I’ve been hearing people wonder if we should even have the Oscars this year since no theaters were open. There’s no doubt that the past year has had us reflecting on the ways we used to do all sorts of things, what we haven’t done in far too long, and how we’ll do things in the days ahead. No, we haven’t “gone to the movies” in a long time. 

You know what though? The Oscars aren’t about theatres; in some ways, they aren’t even about film.  

Let me be clear: I love movies and movie theaters. I was a film major in college and spent every “$2 Tuesday” going to screening after screening after screening; years later, living in Los Angeles, I ran around with my friend Pamela at the last possible moment to every theater between Hollywood and Pasadena to catch up on all the nominees, despite having screeners sitting on the coffee table at my apartment. There’s magic in our Cinema Paradiso. 

But the Oscars serve a different purpose for those of us who are simply movie lovers. From year to year, I never remember which film won best picture, who won best actress, or what the best score was. What I remember are the people I shared the experience of the Oscars with: the chats in the days leading up to the show, downloading and filling out my ballot, the planning of snacks, and on that night, above all, the laughter rising up among new acquaintances, the smiles between friends and family, cries of feigned agony when your favorite lost, and yelps of delight for a landmark win or long-overdue “first-ever” recognition. 

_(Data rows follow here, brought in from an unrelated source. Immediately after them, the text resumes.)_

Definition SFS_BLOCKBITS : Z := 4096.
Definition SFS_ROUNDUP (a b : Z) : Z := u32 (u32 (u32 (a + b) - 1) / b * b).
Definition SFS_BITMAPSIZE (nblocks : Z) : Z := SFS_ROUNDUP nblocks SFS_BLOCKBITS.
Definition SFS_BITBLOCKS (nblocks : Z) : Z := SFS_BITMAPSIZE nblocks / SFS_BLOCKBITS.

(** Bytes and the superblock in memory. *)
Definition bytes_at (m : Z → Z) (a : Z) (n : nat) : list Z := (λ i, m (a + Z.of_nat i)) <$> seq 0 n.
Definition bytes_put (m : Z → Z) (a : Z) (l : list Z) : Z → Z := λ x,
  if (a <=? x) && (x <? a + Z.of_nat (length l)) then default 0 (l !! Z.to_nat (x - a)) else m x.

Definition super_at (m : Z → Z) (a : Z) : sfs_super :=
  SfsSuper (word_at m a) (word_at m (a + 4)) (bytes_at m (a + 8) 32) (words_at m (a + 40) 118).
Definition super_put (m : Z → Z) (a : Z) (sp : sfs_super) : Z → Z :=
  words_put (bytes_put (word_put (word_put m a sp.(sp_magic)) (a + 4) sp.(sp_nblocks)) (a + 8) sp.(sp_volname))
    (a + 40) sp.(sp_reserved).

Definition put_mem (m : Z → Z) (s : dstate) : dstate := set_du (Ust m s.(du).(u)) s.

Section sfs_fs.
Context {MC : Mach} (held : bool).

(** Sector [j] of the free map; the map in memory afterwards. *)
Definition mapio_sector (rw : uio_rw_t) (j : Z) (b : bitmap) : M dstate (Z * bitmap) :=
  let o := Z.to_nat (j * 512) in
  match rw with
  | UIO_READ =>
      result ← sfs_rblock held inobuf (u32 (SFS_MAP_LOCATION + j));
      s ← get;
      v ← of_opt (blk_move b.(bm_v) o (bytes_at s.(du).(mem) inobuf 512) 0 512);
      mret (result, if result =? 0 then Bitmap b.(nbits) v else b)
  | UIO_WRITE =>
      data ← of_opt (blk_move (replicate 512 0) 0 b.(bm_v) o 512);
      modify (λ s, put_mem (bytes_put s.(du).(mem) inobuf data) s);;
      result ← sfs_wblock held inobuf (u32 (SFS_MAP_LOCATION + j));
      mret (result, b)
  end.

Fixpoint mapio_loop (n : nat) (rw : uio_rw_t) (j : Z) (b : bitmap) : M dstate (Z * bitmap) :=
  match n with
  | O => mret (0, b)
  | S n =>
      r ← mapio_sector rw j b;
      if negb (r.1 =? 0) then mret r else mapio_loop n rw (j + 1) r.2
  end.

Definition sfs_mapio (rw : uio_rw_t) (nblocks : Z) (b : bitmap) : M dstate (Z * bitmap) :=
  mapio_loop (Z.to_nat (SFS_BITBLOCKS nblocks)) rw 0 b.

Definition set_superdirty (x : bool) (s : fstate) : fstate :=
  Fstate (SfsFs s.(sfs).(sfs_sb) x s.(sfs).(sfs_device) s.(sfs).(sfs_freemap) s.(sfs).(sfs_freemapdirty)) s.(sv).

Definition sync_map : M fstate Z :=
  s ← get;
  if s.(sfs).(sfs_freemapdirty) then
    r ← on_dev (sfs_mapio UIO_WRITE (nblocks s) (fmap_of s));
    if negb (r.1 =? 0) then mret r.1 else modify (set_fmapdirty false);; mret 0
  else mret 0.

Definition sync_super : M fstate Z :=
  s ← get;
  if s.(sfs).(sfs_superdirty) then
    modify (λ s, set_smem (super_put (smem s) inobuf s.(sfs).(sfs_sb)) s);;
    result ← f_wblock held inobuf SFS_SB_LOCATION;
    if negb (result =? 0) then mret result else modify (set_superdirty false);; mret 0
  else mret 0.

(** What [sfs_sync] writes after the inodes. *)
Definition sync_meta : M fstate Z :=
  result ← sync_map;
  if negb (result =? 0) then mret result else sync_super.
End sfs_fs.

Definition volname_end (l : list Z) : option (list Z) := zupd l 31 0.

Section mount.
Context {MC : Mach}.

Definition sync_vnode (i : Z) : M vst unit :=
  v ← on_table (array_get i);
  vop v (sfs_fsync v);;
  mret tt.

Definition sfs_sync : M vst Z :=
  with_biglock
    (num ← on_table array_num;
     for_up (Z.to_nat num) 0 sync_vnode;;
     on_fs sync_meta).

Definition sfs_getvolname : M vst (list Z) :=
  with_biglock (s ← get; mret (volname s.(world).(w_fs).(sfs_sb).(sp_volname))).

Definition sfs_unmount : M vst Z :=
  with_biglock
    (num ← on_table array_num;
     if num >? 0 then mret EBUSY
     else
       s ← get;
       kassert (negb s.(world).(w_fs).(sfs_superdirty));;
       kassert (negb s.(world).(w_fs).(sfs_freemapdirty));;
       on_table array_cleanup;;
       mret 0).

(** An error code, or the superblock and the free map of the volume. *)
Definition sfs_domount (d_blocksize : Z) (km1 km2 km3 km4 : bool) : M dstate (Z + (sfs_super * bitmap)) :=
  if negb (d_blocksize =? SFS_BLOCKSIZE) then mret (inl ENXIO)
  else if negb km1 then mret (inl ENOMEM)
  else if negb km2 then mret (inl ENOMEM)
  else
    result ← sfs_rblock true inobuf SFS_SB_LOCATION;
    if negb (result =? 0) then mret (inl result)
    else
      s ← get;
      let sb := super_at s.(du).(mem) inobuf in
      if negb (sb.(sp_magic) =? SFS_MAGIC) then mret (inl EINVAL)
      else
        vol ← of_opt (volname_end sb.(sp_volname));
        let sb := SfsSuper sb.(sp_magic) sb.(sp_nblocks) vol sb.(sp_reserved) in
        r ← zoom (λ _, tt) (λ _ s, s) (bitmap_create (SFS_BITMAPSIZE sb.(sp_nblocks)) km3 km4);
        match r with
        | None => mret (inl ENOMEM)
        | Some b =>
            r ← sfs_mapio true UIO_READ sb.(sp_nblocks) b;
            if negb (r.1 =? 0) then mret (inl r.1) else mret (inr (sb, r.2))
        end.
End mount.

(** ** Layout round trips *)

Lemma words_put_other m a l x : ¬ a ≤ x < a + 4 * Z.of_nat (length l) → words_put m a l x = m x.
Proof.
  revert m a. induction l as [|w l IH]; intros m a Hx; [done|]. cbn [words_put length] in *.
  rewrite IH by lia. apply word_put_other. lia.
Qed.

Lemma words_at_put m a l : Forall (λ w, 0 ≤ w < W32) l → words_at (words_put m a l) a (length l) = l.
Proof.
  revert m a. induction l as [|w l IH]; intros m a H; [done|]. apply Forall_cons in H as [Hw Hl].
  unfold words_at. cbn [length seq words_put fmap list_fmap]. f_equal.
  - rewrite Z.add_0_r, (word_at_ext (word_put m a w)); [by apply word_at_put|]. intros x Hx. apply words_put_other. lia.
  - etransitivity; [|apply (IH (word_put m a w) (a + 4) Hl)]. unfold words_at. rewrite <- fmap_S_seq, <- list_fmap_compose.
    apply list_fmap_ext. intros i x Hx. simpl. f_equal. lia.
Qed.

Lemma words_at_ext m m' a n : (∀ x, a ≤ x < a + 4 * Z.of_nat n → m' x = m x) → words_at m' a n = words_at m a n.
Proof.
  intros H. apply list_fmap_ext. intros i x Hx. apply lookup_seq in Hx as [-> Hi]. apply word_at_ext. intros y Hy. apply H. lia.
Qed.

Lemma bytes_at_ext m m' a a' n : (∀ i, 0 ≤ i < Z.of_nat n → m' (a' + i) = m (a + i)) → bytes_at m' a' n = bytes_at m a n.
Proof. intros H. apply list_fmap_ext. intros i x Hx. apply lookup_seq in Hx as [-> Hi]. apply H. lia. Qed.

Lemma bytes_at_put m a l : bytes_at (bytes_put m a l) a (length l) = l.
Proof.
  apply list_eq. intros i. unfold bytes_at. rewrite list_lookup_fmap. destruct (decide (i < length l)%nat) as [Hi|Hi].
  - rewrite lookup_seq_lt by done. simpl. unfold bytes_put. zdecide. replace (Z.to_nat (a + Z.of_nat i - a)) with i by lia.
    destruct (lookup_lt_is_Some_2 l i Hi) as [x Hx]. by rewrite Hx.
  - rewrite lookup_seq_ge by lia. by rewrite lookup_ge_None_2 by lia.
Qed.

Lemma bytes_put_other m a l x : ¬ a ≤ x < a + Z.of_nat (length l) → bytes_put m a l x = m x.
Proof. intros Hx. unfold bytes_put. destruct (Z.leb_spec a x), (Z.ltb_spec x (a + Z.of_nat (length l))); simpl; (done || lia). Qed.

(** A superblock whose fields fit. *)
Definition super_ok (sp : sfs_super) : Prop :=
  0 ≤ sp.(sp_magic) < W32 ∧ 0 ≤ sp.(sp_nblocks) < W32 ∧ length sp.(sp_volname) = 32%nat ∧ sp.(sp_volname) !! 31%nat = Some 0 ∧
  length sp.(sp_reserved) = 118%nat ∧ Forall (λ w, 0 ≤ w < W32) sp.(sp_reserved).

Lemma super_at_put m a sp : super_ok sp → super_at (super_put m a sp) a = sp.
Proof.
  intros (H1 & H2 & H3 & H4 & H5 & H6). unfold super_at, super_put. destruct sp as [mg nb vol res]; simpl in *.
  set (m1 := word_put m a mg). set (m2 := word_put m1 (a + 4) nb). set (m3 := bytes_put m2 (a + 8) vol). f_equal.
  - rewrite (word_at_ext m1); [by apply word_at_put|]. intros x Hx. rewrite words_put_other by lia.
    unfold m3. rewrite bytes_put_other by lia. apply word_put_other. lia.
  - rewrite (word_at_ext m2); [by apply word_at_put|]. intros x Hx. rewrite words_put_other by lia. apply bytes_put_other. lia.
  - etransitivity; [|apply (bytes_at_put m2 (a + 8) vol)]. rewrite H3. apply bytes_at_ext. intros i Hi. rewrite words_put_other by lia. done.
  - rewrite <- H5. by apply words_at_put.
Qed.

(** An inode whose fields fit. *)
Definition inode_ok (i : sfs_inode) : Prop :=
  0 ≤ i.(sfi_size) < W32 ∧ 0 ≤ i.(sfi_type) < 65536 ∧ 0 ≤ i.(sfi_linkcount) < 65536 ∧ length i.(sfi_direct) = 15%nat ∧
  Forall (λ w, 0 ≤ w < W32) i.(sfi_direct) ∧ 0 ≤ i.(sfi_indirect) < W32 ∧ length i.(sfi_waste) = 110%nat ∧
  Forall (λ w, 0 ≤ w < W32) i.(sfi_waste).

Lemma sfi_words_ok i : inode_ok i → length (sfi_words i) = 128%nat ∧ Forall (λ w, 0 ≤ w < W32) (sfi_words i).
Proof.
  intros (H1 & H2 & H3 & H4 & H5 & H6 & H7 & H8). unfold sfi_words. split.
  - simpl. rewrite length_app. simpl. lia.
  - repeat (apply Forall_cons; split); [done|unfold W32; lia|]. apply Forall_app. split; [done|]. by apply Forall_cons.
Qed.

Sure, there are careers in the making, art ready for the ages, necessary cultural critiques emergent, and business industry analyses in the offing. Indeed, I was tasked today with providing just such a critical analysis. But I’m in a more reflective mode, and I’m drawn right now to the people I’m missing, not the “expertise” I might bring to the subject as an academic cultural critic. Forgive me, I have a ballot to download and a WhatsApp chat group to put together. The Oscars are Sunday, after all.